#### [AIM OF THE EXERCISE]
Exact reproduction required: the lines below from the line with "# 1) (kPriceScale" to the line with "(** The three time frames. *)", both ends included, and no others.

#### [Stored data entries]
(** One entry or exits. *)
Definition allowed_batches (b : BBO) s (batches : list (list QuoteReconciler.QuoteIntent)) : Prop :=
  (exists l price, (forall k, status (position k s) = kNone) /\ wall_valid (wall_info l s) = true /\
     batches = [[intent_of cfg (entry_side l) (leg_position_side l) price (position_size_raw (entry_cfg_ cfg)) s]] /\
     entry_passive l b price) \/
  (exists ls, ls `sublist_of` [LongLeg; ShortLeg] /\ batches = exits_of b s ls /\
     Forall (fun l => status (position l s) = kActive /\ pending_order_id (position l s) = None) ls).

Lemma trade_allowed clk md w w' :
  0 <= safety_margin_entry_bps (entry_cfg_ cfg) -> 0 <= margin_multiplier (adverse_selection_cfg_ cfg) ->
  let b := bbo (bk w) in
  is_bbo_valid b = true -> 0 <= bid_price b -> on_trade_updated fp cfg apply clk md w = Some w' ->
  exists batches, sends (om w) (batches ++ [[]]) (om w') /\ allowed_batches b (st w) batches.
Proof.
  intros Hm Hmult b Hv Hbid Ht. destruct (trade_cases _ _ _ _ Hv Ht) as (s1 & batches & Hs & S & R & _).
  apply update_signals_frame in Hs as (F1 & F2 & F3 & _ & F5).
  exists batches. split; [done|]. fold b in R.
  assert (Hmargin : 0 <= margin_entry_bps_ s1).
  { destruct F5 as [-> | ->]; [done|]. apply Z.quot_pos; unfold kSignalScale; nia. }
  assert (Hask : bid_price b <= ask_price b).
  { unfold is_bbo_valid in Hv. rewrite !andb_true_iff, Z.leb_le in Hv. apply Hv. }
  destruct R as [l ids s' [Hn Hw] _ _ _|ls s' Hsub Hls _].
  - left. destruct (entry_intent_passive l b s1 Hmargin) as (price & E & Hp); [destruct l; cbn; lia|].
    exists l, price. rewrite E. split_and!; [intros k; rewrite <- F3; apply Hn| |unfold intent_of; by rewrite F1|done].
    unfold wall_info in *. by rewrite <- F2.
  - right. exists ls. split; [done|]. split; [by apply exits_ext|].
    eapply Forall_impl; [exact Hls|]. simpl. intros l (H1 & H2 & _). by rewrite <- F3.
Qed.
(* ===== verification/MakerSafety.v ===== *)
(** * The mean reversion maker: no callback fails, and what reports do

    The states in which the trade and report callbacks return whenever the order
    manager answers, that the callbacks preserve them, and the effect of fills on a
    leg.  [MakerOrders] discharges the condition on the order manager. *)

From S2P Require Import Prelude BitScan MemoryPool Types OrderBook OrderBookFacts OrderBookRefine OrderBookPeek FixedPoint PositionKeeper QuoteReconciler FeatureEngine RobustZScore WallThreshold WallDetector MarketPhase MakerScores AdverseSelection MeanReversionMaker MakerFacts.

Module MakerSafety.

Import WallDetector MarketPhase MakerScores AdverseSelection Maker MakerFacts.

(** ** Score windows *)

Definition scorer_cfg_ok (c : RobustZScore.RobustZScoreConfig) : Prop :=
  RobustZScore.pos_int (RobustZScore.window_size c) /\ RobustZScore.pos_int (RobustZScore.baseline_window c) /\
  RobustZScore.pos_int (RobustZScore.baseline_min_history c).

Definition scorer_ok (c : RobustZScore.RobustZScoreConfig) (z : RobustZScore.RobustZScore) : Prop :=
  exists ps, RobustZScore.window_ok c ps z.

Lemma new_scorer_ok c : scorer_ok c RobustZScore.new_zscore.
Proof. exists []. split; [by destruct (RobustZScore.window_size c) | done | constructor]. Qed.

Lemma scorer_step c price z :
  scorer_cfg_ok c -> scorer_ok c z ->
  exists z', RobustZScore.on_price c price (RobustZScore.calculate_zscore c price z).2 = Some z' /\ scorer_ok c z'.
Proof.
  intros (Hw & _) [ps Hz].
  assert (Hc : RobustZScore.window_ok c ps (RobustZScore.calculate_zscore c price z).2).
  { destruct Hz as [Hp Hperm Hs]. destruct (RobustZScore.calculate_zscore_state c price z) as [-> | ->]; [done|].
    destruct (RobustZScore.push_emad_frame c z) as (E1 & E2 & _). split; by rewrite ?E1, ?E2. }
  destruct (RobustZScore.on_price_ok c ps price _ Hw Hc) as (z' & E & Hok & _). exists z'. split; [done|]. by eexists.
Qed.

Lemma baseline_defined c z : scorer_cfg_ok c -> is_Some (RobustZScore.calculate_baseline_emad c z).
Proof.
  intros (_ & Hb & Hm). unfold RobustZScore.calculate_baseline_emad. rewrite !RobustZScore.pos_int_u64 by done.
  destruct (Z.ltb_spec (zlen (RobustZScore.emad_history_ z)) (RobustZScore.baseline_min_history c)); [by eexists|].
  unfold RobustZScore.pos_int in *. rewrite i64_small by (unfold in_i64, int64_min, int64_max; lia).
  rewrite (proj2 (Z.eqb_neq _ _)) by lia. by eexists.
Qed.

Lemma adaptive_defined c base z : scorer_cfg_ok c -> is_Some (RobustZScore.get_adaptive_threshold c base z).
Proof.
  intros Hc. destruct (baseline_defined c z Hc) as [b Hb]. unfold RobustZScore.get_adaptive_threshold.
  rewrite Hb. simpl. do 2 (case_match; [by eexists|]). by eexists.
Qed.

(** ** States *)

(** A flat leg waits for nothing; an open leg has an entry price. *)
Definition leg_ok (p : PositionState) : Prop :=
  match status p with
  | kNone => pending_order_id p = None
  | kPending => True
  | kActive => entry_price p <> 0
  end.

Record maker_cfg_ok (cfg : MakerConfig) : Prop := {
  mc_fast : scorer_cfg_ok (zscore_fast_cfg cfg);
  mc_mid : scorer_cfg_ok (zscore_mid_cfg cfg);
  mc_slow : scorer_cfg_ok (zscore_slow_cfg cfg);
  mc_samples : 0 < min_samples (adverse_selection_cfg_ cfg);
}.

Record maker_ok (cfg : MakerConfig) (s : State) : Prop := {
  mo_fast : scorer_ok (zscore_fast_cfg cfg) (robust_zscore_fast_ (scorers s));
  mo_mid : scorer_ok (zscore_mid_cfg cfg) (robust_zscore_mid_ (scorers s));
  mo_slow : scorer_ok (zscore_slow_cfg cfg) (robust_zscore_slow_ (scorers s));
  mo_fills : Forall (fun f => fill_price_raw f <> 0) (recent_fills (adverse_selection_tracker_ s));
  mo_legs : forall l, leg_ok (position l s);
}.

Lemma new_maker_ok cfg : maker_ok cfg (new_maker cfg).
Proof. split; try apply new_scorer_ok; [constructor|]. by intros []. Qed.

Lemma tracked_ok ids p : leg_ok p -> status p = kActive -> leg_ok (tracked ids p).
Proof. unfold leg_ok. intros Hp Hs. rewrite Hs in Hp. destruct ids; cbn; by rewrite Hs. Qed.

Lemma maker_ok_ext cfg s s' :
  maker_ok cfg s -> same_signals s s' -> (forall l, leg_ok (position l s')) -> maker_ok cfg s'.
Proof. intros [H1 H2 H3 H4 _] [E1 E2] Hl. split; rewrite ?E1, ?E2; done. Qed.
(* ===== verification/MakerSettings.v ===== *)
(** * Configuration of the mean reversion maker
      (src/hft/src/strategy/mean_reversion_maker/mean_reversion_maker.h, the
      constructor; [get_double] of src/hft/common/ini_config.hpp)

    From the text of a configuration to the numbers the maker computes with.
    [std::stod] reads decimals with an optional exponent; hexadecimal numbers,
    infinities and NaN are not modelled.  A double literal of the source is its
    decimal value, rounded once. *)

From Stdlib Require Import QArith Qabs.
From S2P Require Import Prelude Types FixedPoint Text IniConfig Binary64 WallThreshold RobustZScore MarketPhase MakerScores AdverseSelection MeanReversionMaker MakerFacts MakerSafety.

Module MakerSettings.
Import FixedPoint Text IniConfig Binary64 MarketPhase MakerScores AdverseSelection Maker MakerSafety.

(** ** Decimals *)

(** Value of a decimal with [frac] after the point and the exponent [ex]. *)
Definition decimal_value (whole frac : list Z) (ex : Z) : Q :=
  let n := digits_value (whole ++ frac) in
  let e := ex - zlen frac in
  if 0 <=? e then inject_Z (n * 10 ^ e) else n # Z.to_pos (10 ^ (- e)).

(** [e], an optional sign and digits; nothing is read if there are no digits. *)
Definition read_exponent (l : list Z) : Z :=
  match l with
  | c :: rest =>
      if (c =? 101) || (c =? 69) then
        match rest with
        | 45 :: rest' => - digits_value (leading_digits rest')
        | 43 :: rest' => digits_value (leading_digits rest')
        | _ => digits_value (leading_digits rest)
        end
      else 0
  | [] => 0
  end.

Definition read_unsigned (l : list Z) : option Q :=
  let whole := leading_digits l in
  let rest := drop (length whole) l in
  let '(frac, rest) :=
    match rest with
    | 46 :: rest' => let f := leading_digits rest' in (f, drop (length f) rest')
    | _ => ([], rest)
    end in
  if bool_decide (whole ++ frac = []) then None else Some (decimal_value whole frac (read_exponent rest)).

(** [None]: no number at the start of the text, [std::stod] throws. *)
Definition stod (l : list Z) : option Q :=
  let l := drop_space l in
  match l with
  | 45 :: rest => q ← read_unsigned rest; Some (Qopp (rnd q))
  | 43 :: rest => rnd <$> read_unsigned rest
  | _ => rnd <$> read_unsigned l
  end.

Definition get_double (section key : list Z) (def : Q) (ini : Ini) : Q :=
  default def (stod (erase_separators (get section key [] ini))).

(** ** The constructor *)

Section Constructor.
Context (fp : FixedPointConfig) (ini : Ini).

Definition num (section key : string) (def : Q) : Q := get_double (codes section) (codes key) def ini.
Definition int (section key : string) (def : Z) : Z := get_int (codes section) (codes key) def ini.
(** [static_cast<int64_t>(INI_CONFIG.get_double(section, key, def) * scale)] *)
Definition scaled (section key : string) (def : Q) (scale : Z) : Z := cast_scaled scale (num section key (rnd def)).
Definition flag (section key def : string) : bool :=
  bool_decide (get (codes section) (codes key) (codes def) ini = codes "true").

Definition read_thresholds : ZThresholds :=
  mkZT (scaled "robust_zscore_fast" "entry_threshold" (5 # 10) kZScoreScale)
    (scaled "robust_zscore_mid" "entry_threshold" (8 # 10) kZScoreScale)
    (scaled "robust_zscore_slow" "entry_threshold" (14 # 10) kZScoreScale).

Definition read_wall : WallDetectionConfig :=
  mkWallDetection (scaled "wall_detection" "max_distance_pct" (15 # 10000) kBpsScale) (int "wall_detection" "max_levels" 100).

Definition read_entry : EntryConfig :=
  mkEntry (scaled "entry" "obi_threshold" (25 # 100) kObiScale)
    (int "entry" "obi_levels" 5)
    (scaled "entry" "position_size" (1 # 100) (kQtyScale fp))
    (scaled "entry" "safety_margin_entry" (1 # 10000) kBpsScale)
    (scaled "entry" "safety_margin_exit" (1 # 10000) kBpsScale)
    (scaled "entry" "min_signal_quality" (65 # 100) kSignalScale)
    (scaled "entry" "wall_weight" (60 # 100) kSignalScale)
    (scaled "entry" "obi_weight" (40 # 100) kSignalScale)
    (scaled "entry" "wall_norm_multiplier" (3 # 1) kSignalScale)
    (scaled "entry" "obi_norm_min" 0 kObiScale)
    (scaled "entry" "obi_norm_max" (15 # 100) kObiScale)
    (scaled "entry" "short_zscore_min_ratio" (8 # 10) kSignalScale)
    (scaled "entry" "defense_max_price_slippage" (5 # 10000) (kPriceScale fp)).

Definition read_exit : ExitConfig :=
  mkExit (scaled "exit" "wall_amount_decay_ratio" (5 # 10) kSignalScale)
    (scaled "exit" "wall_distance_expand_ratio" (12 # 10) kSignalScale)
    (scaled "exit" "max_loss_pct" (2 # 1000) kBpsScale)
    (scaled "exit" "max_hold_time_sec" (30 # 1) 1000000000)
    (scaled "exit" "max_price_deviation_pct" (2 # 1000) kBpsScale)
    (flag "exit" "cancel_on_wall_decay" "true")
    (scaled "exit" "obi_exit_threshold" (5 # 10) kObiScale)
    (scaled "exit" "exit_neutral_threshold" (30 # 100) kZScoreScale)
    (scaled "exit" "min_exit_quality" (65 # 100) kSignalScale)
    (scaled "exit" "obi_reversal_weight" (50 # 100) kSignalScale)
    (scaled "exit" "wall_decay_weight" (30 # 100) kSignalScale)
    (scaled "exit" "time_weight" (20 # 100) kSignalScale)
    (scaled "exit" "soft_time_ratio" (5 # 10) kSignalScale)
    (scaled "exit" "override_exit_threshold" (5 # 10) kSignalScale)
    (scaled "exit" "urgency_high_threshold" (8 # 10) kSignalScale)
    (scaled "exit" "urgency_low_threshold" (5 # 10) kSignalScale).

Definition read_mean_reversion : MeanReversionConfig :=
  mkMR (scaled "mean_reversion" "min_reversal_bounce" (2 # 10) kZScoreScale)
    (scaled "mean_reversion" "neutral_zone_threshold" (1 # 1) kZScoreScale)
    (scaled "mean_reversion" "building_multiplier" (1 # 1) kSignalScale)
    (scaled "mean_reversion" "deep_multiplier" (12 # 10) kSignalScale)
    (scaled "mean_reversion" "reversal_weak_multiplier" (8 # 10) kSignalScale)
    (scaled "mean_reversion" "reversal_strong_multiplier" (6 # 10) kSignalScale)
    (scaled "mean_reversion" "false_reversal_ratio" (5 # 10) kSignalScale).

Definition read_adverse : AdverseSelectionConfig :=
  mkAdverse (int "adverse_selection" "max_fill_history" 20)
    (trunc (num "adverse_selection" "measurement_window_ns" (1000000000 # 1)))
    (trunc (num "adverse_selection" "measurement_tolerance_ns" (100000000 # 1)))
    (scaled "adverse_selection" "adverse_threshold_pct" (2 # 10000) kBpsScale)
    (int "adverse_selection" "min_samples" 10)
    (scaled "adverse_selection" "ratio_threshold" (5 # 10) kSignalScale)
    (scaled "adverse_selection" "margin_multiplier" (15 # 10) kSignalScale).

Definition read_volume : WallThreshold.VolumeThresholdConfig :=
  WallThreshold.mkVolume (scaled "wall_defense" "volume_ema_alpha" (3 # 100) kEmaScale)
    (scaled "wall_defense" "volume_multiplier" (4 # 1) kSignalScale) (int "wall_defense" "volume_min_samples" 20).

Definition read_orderbook : WallThreshold.OrderbookThresholdConfig :=
  WallThreshold.mkOrderbook (int "wall_defense" "orderbook_top_levels" 20)
    (scaled "wall_defense" "orderbook_multiplier" (3 # 1) kSignalScale) (scaled "wall_defense" "orderbook_percentile" (80 # 1) 100).

Definition read_hybrid : WallThreshold.HybridThresholdConfig :=
  WallThreshold.mkHybrid (scaled "wall_defense" "volume_weight" (7 # 10) kSignalScale)
    (scaled "wall_defense" "orderbook_weight" (3 # 10) kSignalScale) (scaled "wall_defense" "min_quantity" (50 # 1) (kQtyScale fp)).

(** A number of the common section, or of the section of older files. *)
Definition common (key : string) (def : Q) (scale : Z) : Z :=
  cast_scaled scale (num "robust_zscore_common" key (num "robust_zscore" key (rnd def))).
Definition common_int (key : string) (def : Z) : Z := int "robust_zscore_common" key (int "robust_zscore" key def).

(** The window and the number of samples are those of the time frame. *)
Definition read_zscore (section : string) (window samples : Z) : RobustZScore.RobustZScoreConfig :=
  RobustZScore.mkConfig (int section "window_size" window) (int section "min_samples" samples)
    (common "min_mad_threshold" (5 # 1) (kPriceScale fp)) RobustZScore.kEmaAlpha (common_int "baseline_window" 100)
    (common "min_vol_scalar" (7 # 10) kSignalScale) (common "max_vol_scalar" (13 # 10) kSignalScale)
    (common "vol_ratio_low" (5 # 10) kSignalScale) (common "vol_ratio_high" (2 # 1) kSignalScale)
    (common_int "baseline_min_history" 30).

(** The three time frames. *)
Definition robust_zscore_fast : RobustZScore.RobustZScoreConfig := read_zscore "robust_zscore_fast" 10 8.
Definition robust_zscore_mid : RobustZScore.RobustZScoreConfig := read_zscore "robust_zscore_mid" 30 20.
Definition robust_zscore_slow : RobustZScore.RobustZScoreConfig := read_zscore "robust_zscore_slow" 100 60.

(** [position_side] is a constant of the build. *)
Definition read_config (position_side : bool) : MakerConfig :=
  mkMakerConfig position_side (scaled "wall_defense" "qty_multiplier" (2 # 1) kSignalScale)
    read_thresholds read_wall read_entry read_exit read_mean_reversion read_adverse read_volume read_orderbook read_hybrid
    robust_zscore_fast robust_zscore_mid robust_zscore_slow.

End Constructor.
(** ** Settings in the file and in the maker *)

(** A text that starts with a digit has no sign and no space. *)
Lemma stod_digit c l : chr_0 <= c <= chr_9 -> stod (c :: l) = rnd <$> read_unsigned (c :: l).
Proof.
  intros Hc. unfold chr_0, chr_9 in Hc.
  assert (H : c = 48 \/ c = 49 \/ c = 50 \/ c = 51 \/ c = 52 \/ c = 53 \/ c = 54 \/ c = 55 \/ c = 56 \/ c = 57) by lia.
  by repeat destruct H as [->|H]; [..|subst c].
Qed.

(** A decimal in the documented notation, whatever follows it. *)
Lemma read_unsigned_decimal d1 d2 rest :
  digits d1 -> digits d2 -> d1 <> [] -> leading_digits rest = [] -> read_exponent rest = 0 ->
  read_unsigned (d1 ++ 46 :: d2 ++ rest) = Some (decimal_value d1 d2 0).
Proof.
  intros H1 H2 Hne Hr He. unfold read_unsigned. rewrite leading_digits_app, drop_app_length by done.
  rewrite leading_digits_app, drop_app_length, He by done. rewrite bool_decide_eq_false_2; [done|]. by destruct d1.
Qed.

Lemma decimal_value_scaled d1 d2 (k : nat) :
  (length d2 <= k)%nat ->
  (decimal_value d1 d2 0 * inject_Z (10 ^ Z.of_nat k) ==
   inject_Z (digits_value (d1 ++ d2) * 10 ^ (Z.of_nat k - Z.of_nat (length d2))))%Q.
Proof.
  intros Hk. unfold decimal_value, zlen. set (n := digits_value (d1 ++ d2)). set (m := Z.of_nat (length d2)).
  assert (E : 10 ^ Z.of_nat k = 10 ^ (Z.of_nat k - m) * 10 ^ m) by (rewrite <-Z.pow_add_r by lia; f_equal; lia).
  destruct (Z.leb_spec 0 (0 - m)).
  - assert (m = 0) as Hm by lia. rewrite Hm in *. rewrite Z.sub_0_r. unfold Qeq. cbn. rewrite E, Z.sub_0_r. cbn. lia.
  - replace (- (0 - m)) with m by lia. unfold Qeq. cbn [Qnum Qden Qmult inject_Z]. rewrite E.
    rewrite Pos.mul_1_r, Z2Pos.id by (apply Z.pow_pos_nonneg; lia). lia.
Qed.

Lemma stod_decimal d1 d2 rest :
  digits d1 -> digits d2 -> d1 <> [] -> leading_digits rest = [] -> read_exponent rest = 0 ->
  stod (d1 ++ 46 :: d2 ++ rest) = Some (rnd (decimal_value d1 d2 0)).
Proof.
  intros H1 H2 Hne Hr He. pose proof (read_unsigned_decimal d1 d2 rest H1 H2 Hne Hr He) as E.
  destruct d1 as [|c d1]; [done|]. cbn [app] in *. rewrite stod_digit by (by apply Forall_cons in H1 as [? _]). by rewrite E.
Qed.

(** A decimal in the configuration arrives as the number it denotes, or as one
    unit less.  A setting written with as many digits after the point as the scale
    has zeros, or fewer, becomes its value in units of the scale, or that value
    minus one since the product is truncated. *)
Theorem decimal_setting_read ini section key def d1 d2 rest k :
  erase_separators (get (codes section) (codes key) [] ini) = d1 ++ 46 :: d2 ++ rest ->
  digits d1 -> digits d2 -> d1 <> [] -> leading_digits rest = [] -> read_exponent rest = 0 -> (length d2 <= k)%nat ->
  let v := digits_value (d1 ++ d2) * 10 ^ (Z.of_nat k - Z.of_nat (length d2)) in
  0 < v <= kExactRange ->
  scaled ini section key def (10 ^ Z.of_nat k) = v \/ scaled ini section key def (10 ^ Z.of_nat k) = v - 1.
Proof.
  intros Hget H1 H2 Hne Hr He Hk v Hv. unfold scaled, num, get_double. rewrite Hget.
  rewrite stod_decimal by done. cbn [default]. apply cast_scaled_near; [apply Z.pow_pos_nonneg; lia | done | by apply decimal_value_scaled].
Qed.

(** A maker built from any configuration with positive windows, baselines and
    sample counts starts in the invariant that its callbacks keep, with the
    configuration they need. *)
Theorem configured_maker_ok fp ini position_side :
  (forall s w, (s, w) ∈ [("robust_zscore_fast", 10); ("robust_zscore_mid", 30); ("robust_zscore_slow", 100)]%string ->
     RobustZScore.pos_int (int ini s "window_size" w)) ->
  RobustZScore.pos_int (common_int ini "baseline_window" 100) -> RobustZScore.pos_int (common_int ini "baseline_min_history" 30) ->
  0 < int ini "adverse_selection" "min_samples" 10 ->
  maker_cfg_ok (read_config fp ini position_side) /\
  maker_ok (read_config fp ini position_side) (new_maker (read_config fp ini position_side)).
Proof.
  intros Hw Hb Hm Hs. split; [|apply new_maker_ok].
  split; [split_and!; [apply Hw; set_solver | done | done] .. | done].
Qed.

(** Without a configuration file the numbers are those of the structs, but for the
    two safety margins: 1 basis point in the constructor, 5 in the struct. *)
Theorem missing_settings_are_defaults :
  let ini := mkIni ∅ [] [] [] [] [] in
  read_wall ini = WallDetectionConfig_default /\ read_exit ini = ExitConfig_default /\
  read_mean_reversion ini = MeanReversionConfig_default /\ read_adverse ini = AdverseSelectionConfig_default /\
  read_volume ini = WallThreshold.VolumeThresholdConfig_default /\ read_orderbook ini = WallThreshold.OrderbookThresholdConfig_default /\
  safety_margin_entry_bps (read_entry XRPUSDCConfig ini) = 1 /\ safety_margin_entry_bps EntryConfig_default = 5.
Proof. vm_compute. repeat split. Qed.

(** The margin of exits is read from the section of entries: the setting that the
    shipped files have in the section of exits has no effect. *)
Theorem exit_margin_of_exit_section_ignored fp ini v :
  read_entry fp (set (codes "exit") (codes "safety_margin_exit") v ini) = read_entry fp ini.
Proof.
  assert (H : forall section key def, get_key (codes "exit") (codes "safety_margin_exit") <> get_key section key ->
    get section key def (set (codes "exit") (codes "safety_margin_exit") v ini) = get section key def ini).
  { intros section key def Hne. unfold get, set. cbn [data_]. by rewrite lookup_insert_ne. }
  unfold read_entry, scaled, num, get_double, int, get_int. by rewrite !H by done.
Qed.

(** ** Witnesses *)

Definition demo_settings : Ini :=
  let put s k v (i : Ini) := set (codes s) (codes k) (codes v) i in
  put "robust_zscore_fast" "window_size" "7" (put "robust_zscore_slow" "entry_threshold" "1.40        # 14000"
  (put "adverse_selection" "adverse_threshold_pct" "0.0003" (mkIni ∅ [] [] [] [] []))).

Lemma decimal_setting_read_witness :
  (scaled demo_settings "adverse_selection" "adverse_threshold_pct" (2 # 10000) (10 ^ 4) = 3 \/
   scaled demo_settings "adverse_selection" "adverse_threshold_pct" (2 # 10000) (10 ^ 4) = 2) /\
  scaled demo_settings "adverse_selection" "adverse_threshold_pct" (2 # 10000) (10 ^ 4) = 2.
Proof.
  split; [|by vm_compute].
  apply (decimal_setting_read demo_settings "adverse_selection" "adverse_threshold_pct" (2 # 10000) (codes "0") (codes "0003") [] 4);
    try by vm_compute; repeat constructor; vm_compute; congruence.
Defined.

Lemma configured_maker_ok_witness :
  maker_cfg_ok (read_config XRPUSDCConfig demo_settings true) /\
  RobustZScore.window_size (zscore_fast_cfg (read_config XRPUSDCConfig demo_settings true)) = 7.
Proof.
  split; [|by vm_compute]. apply (configured_maker_ok XRPUSDCConfig demo_settings true); [|by vm_compute..].
  intros s w Hin. apply list_elem_of_In in Hin. destruct Hin as [[= <- <-]|[[= <- <-]|[[= <- <-]|[]]]]; by vm_compute.
Defined.

End MakerSettings.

#### [WRITTEN RESPONSE]
    (common "min_mad_threshold" (5 # 1) (kPriceScale fp)) RobustZScore.kEmaAlpha (common_int "baseline_window" 100)
    (common "min_vol_scalar" (7 # 10) kSignalScale) (common "max_vol_scalar" (13 # 10) kSignalScale)
    (common "vol_ratio_low" (5 # 10) kSignalScale) (common "vol_ratio_high" (2 # 1) kSignalScale)
    (common_int "baseline_min_history" 30).

(** The three time frames. *)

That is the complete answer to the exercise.